元々、この都市国家の冒険者には近くにあるダンジョンはあまり人気がなかった。
ダンジョンで手に入る素材の買い取り価格があまり良くないし、一度入ると、損害を負っても帰り道でさらに損害が発生する。
そのうえ、ダンジョンで達成できる依頼はあまりない。
せいぜい初心冒険者が低層のあたりを無理をしない範囲でレベル上げに使っている程度だった。

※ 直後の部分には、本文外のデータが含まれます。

(** Whatever [expand_node] puts into a row beyond the context sits under a
    column that starts with the node's prefix. *)
Lemma expand_node_items : forall element context path r k v,
  In r (expand_node element context path) -> In (k, v) r ->
  In (k, v) context \/ String.prefix (node_prefix path element) k = true.
Proof.
  induction element as [element IH] using Element_children_ind.
  intros context path r k v Hr Hkv.
  assert (Hbase : In (k, v) (add_attributes (node_prefix path element)
                                            (attrib element) context) ->
                  In (k, v) context
                  \/ String.prefix (node_prefix path element) k = true).
  { intros H. apply In_add_attributes in H. destruct H as [H|[a ->]]; auto.
    right. apply prefix_app. }
  rewrite expand_node_eq in Hr. unfold expand_node_body in Hr.
  destruct (nonempty (stripped_text element)
            && Nat.eqb (List.length (children element)) 0).
  - destruct Hr as [<-|[]].
    apply In_set in Hkv. destruct Hkv as [[-> _]|H]; auto.
    right. apply prefix_refl.
  - destruct (children element) as [|c cs] eqn:Ecs.
    + destruct Hr as [<-|[]]. auto.
    + apply merged_rows in Hr. destruct Hr as [combo [HF [-> _]]].
      apply In_merge_combo in Hkv. destruct Hkv as [H|[x [Hx Hkvx]]]; auto.
      destruct (@picked_row_child _ _ _ _ HF Hx) as [n [Hn Hxn]].
      destruct (IH n Hn _ _ _ _ _ Hxn Hkvx) as [H|H]; auto.
      right. unfold node_prefix in H at 1.
      destruct (nonempty (node_prefix path element)) eqn:En.
      * now apply prefix_app_inv in H.
      * destruct (node_prefix path element); [apply prefix_nil | discriminate].
Qed.

Lemma node_prefix_nonempty path element :
  tag element <> "" -> nonempty (node_prefix path element) = true.
Proof.
  intros Ht. unfold node_prefix. destruct path as [|c path]; simpl; auto.
  destruct (tag element); [contradiction | reflexivity].
Qed.

(** C9. A node with non-blank text and at least one child gets no column
    for its text.  [expand_node] returns the very rows it returns for the
    same node without text, under the column naming of [app.py] and under
    that of [version2.py]; in [app.py], where the column of the node is its
    prefix, a row holds that column only when the context held it already,
    with the same value.  The text column is written only for a node with
    text and no child, whose single row is the base with the text stored
    under the node's column. *)
Theorem mixed_content_text_dropped t a s cs context path :
  cs <> [] ->
  nonempty (strip s) = true ->
  expand_node (Elem t a (Some s) cs) context path
  = expand_node (Elem t a None cs) context path
  /\ expand_node2 (Elem t a (Some s) cs) context
     = expand_node2 (Elem t a None cs) context
  /\ (t <> "" ->
      forall r v,
        In r (expand_node (Elem t a (Some s) cs) context path) ->
        In (node_prefix path (Elem t a (Some s) cs), v) r ->
        In (node_prefix path (Elem t a (Some s) cs), v) context)
  /\ expand_node (Elem t a (Some s) []) context path
     = (let prefix := node_prefix path (Elem t a (Some s) []) in
        [Dict.set prefix (strip s) (add_attributes prefix a context)])
  /\ expand_node2 (Elem t a (Some s) []) context
     = [Dict.set t (strip s) (add_attributes2 t a context)].
Proof.
  intros Hcs Htext. destruct cs as [|c cs]; [contradiction|].
  split; [now rewrite !expand_node_branching|].
  split; [now rewrite !expand_node2_branching|].
  split.
  - intros Ht r v Hr Hkv.
    set (P := node_prefix path (Elem t a (Some s) (c :: cs))) in *.
    assert (HP : nonempty P = true) by now apply node_prefix_nonempty.
    assert (Hneq : forall x, P <> (P ++ "_" ++ x)%string).
    { intros x Heq.
      pose proof (prefix_longer P "_" x) as Hl.
      change (String "_" x) with ("_" ++ x)%string in Hl.
      rewrite <- Heq in Hl. now rewrite prefix_refl in Hl. }
    rewrite expand_node_branching in Hr. fold P in Hr. cbv zeta in Hr.
    apply merged_rows in Hr. destruct Hr as [combo [HF [-> _]]].
    assert (Hbase : In (P, v) (add_attributes P a context)).
    { apply In_merge_combo in Hkv. destruct Hkv as [H|[x [Hx Hkvx]]]; auto.
      destruct (@picked_row_child _ _ _ _ HF Hx) as [n [Hn Hxn]].
      destruct (@expand_node_items _ _ _ _ _ _ Hxn Hkvx) as [H|H]; auto.
      unfold node_prefix in H. rewrite HP in H.
      pose proof (prefix_longer P "_" (tag n)) as Hl.
      change (String "_" (tag n)) with ("_" ++ tag n)%string in Hl.
      congruence. }
    apply In_add_attributes in Hbase. destruct Hbase as [H|[x Hx]]; auto.
    now apply Hneq in Hx.
  - split.
    + rewrite expand_node_eq. unfold expand_node_body, stripped_text.
      simpl. now rewrite Htext.
    + rewrite expand_node2_eq. unfold expand_node2_body, stripped_text.
      simpl. now rewrite Htext.
Qed.

Lemma mixed_content_text_dropped_witness :
  expand_node (Elem "p" [] (Some " note ") [leaf "q" "1"])
              (Dict.empty string) ""
  = expand_node (Elem "p" [] None [leaf "q" "1"]) (Dict.empty string) "".
Proof.
  refine (proj1 (mixed_content_text_dropped "p" [] " note "
                   (cs := [leaf "q" "1"]) (Dict.empty string) "" _ _)).
  - discriminate.
  - reflexivity.
Defined.

(** * Further properties of the code *)

(** ** The grouping stage *)

Lemma get_group_add t c (groups : list (string * list Element)) :
  Dict.get t (group_add c groups)
  = if String.eqb t (tag c)
    then Some (match Dict.get t groups with Some l => l | None => [] end
               ++ [c])
    else Dict.get t groups.
Proof.
  induction groups as [|[t' nodes] rest IH]; simpl.
  - destruct (String.eqb t (tag c)); reflexivity.
  - destruct (String.eqb (tag c) t') eqn:E; simpl.
    + apply String.eqb_eq in E. subst t'.
      destruct (String.eqb t (tag c)); reflexivity.
    + rewrite IH. destruct (String.eqb t t') eqn:E'; auto.
      apply String.eqb_eq in E'. subst t'.
      rewrite String.eqb_sym in E. now rewrite E.
Qed.

Lemma get_group_fold cs : forall (groups : list (string * list Element)) t,
  Dict.get t (fold_left (fun g c => group_add c g) cs groups)
  = match Dict.get t groups, filter (fun c => String.eqb (tag c) t) cs with
    | None, [] => None
    | Some l, f => Some (l ++ f)
    | None, f => Some f
    end.
Proof.
  induction cs as [|c cs IH]; simpl; intros groups t.
  - destruct (Dict.get t groups); auto. now rewrite app_nil_r.
  - rewrite IH, get_group_add. rewrite (String.eqb_sym (tag c) t).
    destruct (String.eqb t (tag c)).
    + destruct (Dict.get t groups); now rewrite <- app_assoc.
    + reflexivity.
Qed.

Lemma keys_group_add c (groups : list (string * list Element)) :
  map fst (group_add c groups)
  = if existsb (String.eqb (tag c)) (map fst groups)
    then map fst groups
    else map fst groups ++ [tag c].
Proof.
  induction groups as [|[t' nodes] rest IH]; simpl; auto.
  destruct (String.eqb (tag c) t'); simpl; auto.
  rewrite IH. now destruct (existsb _ _).
Qed.

Lemma filter_filter (A : Type) (p q : A -> bool) (l : list A) :
  filter p (filter q l) = filter (fun x => q x && p x) l.
Proof.
  induction l as [|x l IH]; simpl; auto.
  destruct (q x); simpl; [destruct (p x)|]; now rewrite IH.
Qed.

Lemma keys_group_fold cs : forall groups : list (string * list Element),
  map fst (fold_left (fun g c => group_add c g) cs groups)
  = map fst groups
    ++ filter (fun t => negb (existsb (String.eqb t) (map fst groups)))
              (first_seen (map tag cs)).
Proof.
  induction cs as [|c cs IH]; simpl; intros groups.
  - now rewrite app_nil_r.
  - rewrite IH, keys_group_add.
    destruct (existsb (String.eqb (tag c)) (map fst groups)) eqn:E; simpl.
    + f_equal. rewrite filter_filter. apply filter_ext. intros x.
      destruct (String.eqb x (tag c)) eqn:Ex; auto.
      apply String.eqb_eq in Ex. subst x. now rewrite E.
    + rewrite <- app_assoc. simpl. do 2 f_equal.
      rewrite filter_filter. apply filter_ext. intros x.
      rewrite existsb_app. simpl. rewrite orb_false_r, negb_orb.
      apply andb_comm.
Qed.

(** X1. The groups of a node: looking a tag up gives the children with
    that tag, in document order, and nothing when there is none; the tags
    of the groups are the distinct child tags in first-seen order. *)
Theorem group_children_contract cs :
  (forall t,
      Dict.get t (group_children cs)
      = match filter (fun c => String.eqb (tag c) t) cs with
        | [] => None
        | l => Some l
        end)
  /\ map fst (group_children cs) = first_seen (map tag cs).
Proof.
  split.
  - intros t. unfold group_children. rewrite get_group_fold. simpl.
    now destruct (filter _ cs).
  - unfold group_children. rewrite keys_group_fold. simpl.
    induction (first_seen (map tag cs)) as [|x l IH]; simpl; congruence.
Qed.

Lemma group_add_nonempty c groups :
  Forall (fun g : string * list Element => snd g <> []) groups ->
  Forall (fun g : string * list Element => snd g <> []) (group_add c groups).
Proof.
  induction 1 as [|[t nodes] rest Hg Hrest IH]; simpl.
  - repeat constructor. discriminate.
  - destruct (String.eqb (tag c) t); constructor; auto.
    simpl. destruct nodes; discriminate.
Qed.

(** No group is empty. *)
Lemma group_children_nonempty cs g :
  In g (group_children cs) -> snd g <> [].
Proof.
  assert (H : forall groups,
             Forall (fun g : string * list Element => snd g <> []) groups ->
             Forall (fun g : string * list Element => snd g <> [])
                    (fold_left (fun g c => group_add c g) cs groups)).
  { induction cs as [|c cs IH]; simpl; intros groups Hg; auto.
    apply IH. now apply group_add_nonempty. }
  intros Hin. specialize (H [] (Forall_nil _)).
  rewrite Forall_forall in H. now apply H.
Qed.

(** ** Policy A: the rows of any tree *)

Lemma expand_node2_length element context :
  let base := add_attributes2 (tag element) (attrib element) context in
  List.length (expand_node2 element context)
  = product_of
      (map (group_rows (fun n => List.length (expand_node2 n base)))
           (group_children (children element))).
Proof.
  intros base. rewrite expand_node2_eq. unfold expand_node2_body.
  fold base.
  destruct (children element) as [|c cs] eqn:Ecs.
  - destruct (nonempty (stripped_text element)); reflexivity.
  - rewrite andb_false_r.
    rewrite length_map, length_product, map_map.
    f_equal. apply map_ext. intros g. unfold group_rows.
    apply length_flat_map_sum.
Qed.

Lemma product_of_pos (l : list nat) :
  Forall (fun n => 1 <= n) l -> 1 <= product_of l.
Proof.
  induction 1 as [|n l Hn _ IH]; simpl; [lia | nia].
Qed.

Lemma group_rows_pos (rows_of : Element -> nat) cs :
  (forall c, In c cs -> 1 <= rows_of c) ->
  Forall (fun n => 1 <= n) (map (group_rows rows_of) (group_children cs)).
Proof.
  intros H. apply Forall_forall. intros n Hn.
  apply in_map_iff in Hn. destruct Hn as [g [<- Hg]].
  pose proof (group_children_nonempty _ _ Hg) as Hne.
  unfold group_rows. destruct (snd g) as [|c nodes] eqn:Eg; [contradiction|].
  simpl.
  assert (1 <= rows_of c); [|lia].
  apply H. apply (group_children_In _ g c Hg). rewrite Eg. now left.
Qed.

ところが、冒険者ギルドによる魔力草の高額買い取り依頼が出てから雰囲気が大きく変わった。
「魔力草が1束銀貨1枚だってよ」
「マジか。魔力草なら、ダンジョンのあちこちに生えているじゃないか」
「ああ。低層だってあるぞ」
それまでは、買い取りが安い魔力草目的でダンジョンに入る冒険者などいなかった。
せいぜい他の目的のついでに魔力草を採取していただけだ。
「だがよ。今は第1階層にはもう魔力草がないらしいぞ」
「そうか、それだけ高く買い取りになるのならな。でも第2層なら、あるだろうよ」
「ああ。だがな、それも随分と荒らされてしまっているみたいだ」
魔力草ラッシュに出遅れた冒険者達が悔しそうに話している。
「だがよ。今度は錬金ギルドが魔石の高額買い取りを始めたらしいぞ」
「なんと。錬金ギルドもダンジョンに目を付けたのか」
「ああ」
魔石は、ダンジョンの中で魔物を倒すと手に入るアイテム。
ダンジョンの魔物はダンジョンの高濃度の魔素を吸収し、体内で魔石を作り出す。
魔石は魔物のエネルギー貯蓄として機能している。
魔物を倒すと、その身体は数分でダンジョンに吸収されるが、魔石やほかのドロップ品だけは残る。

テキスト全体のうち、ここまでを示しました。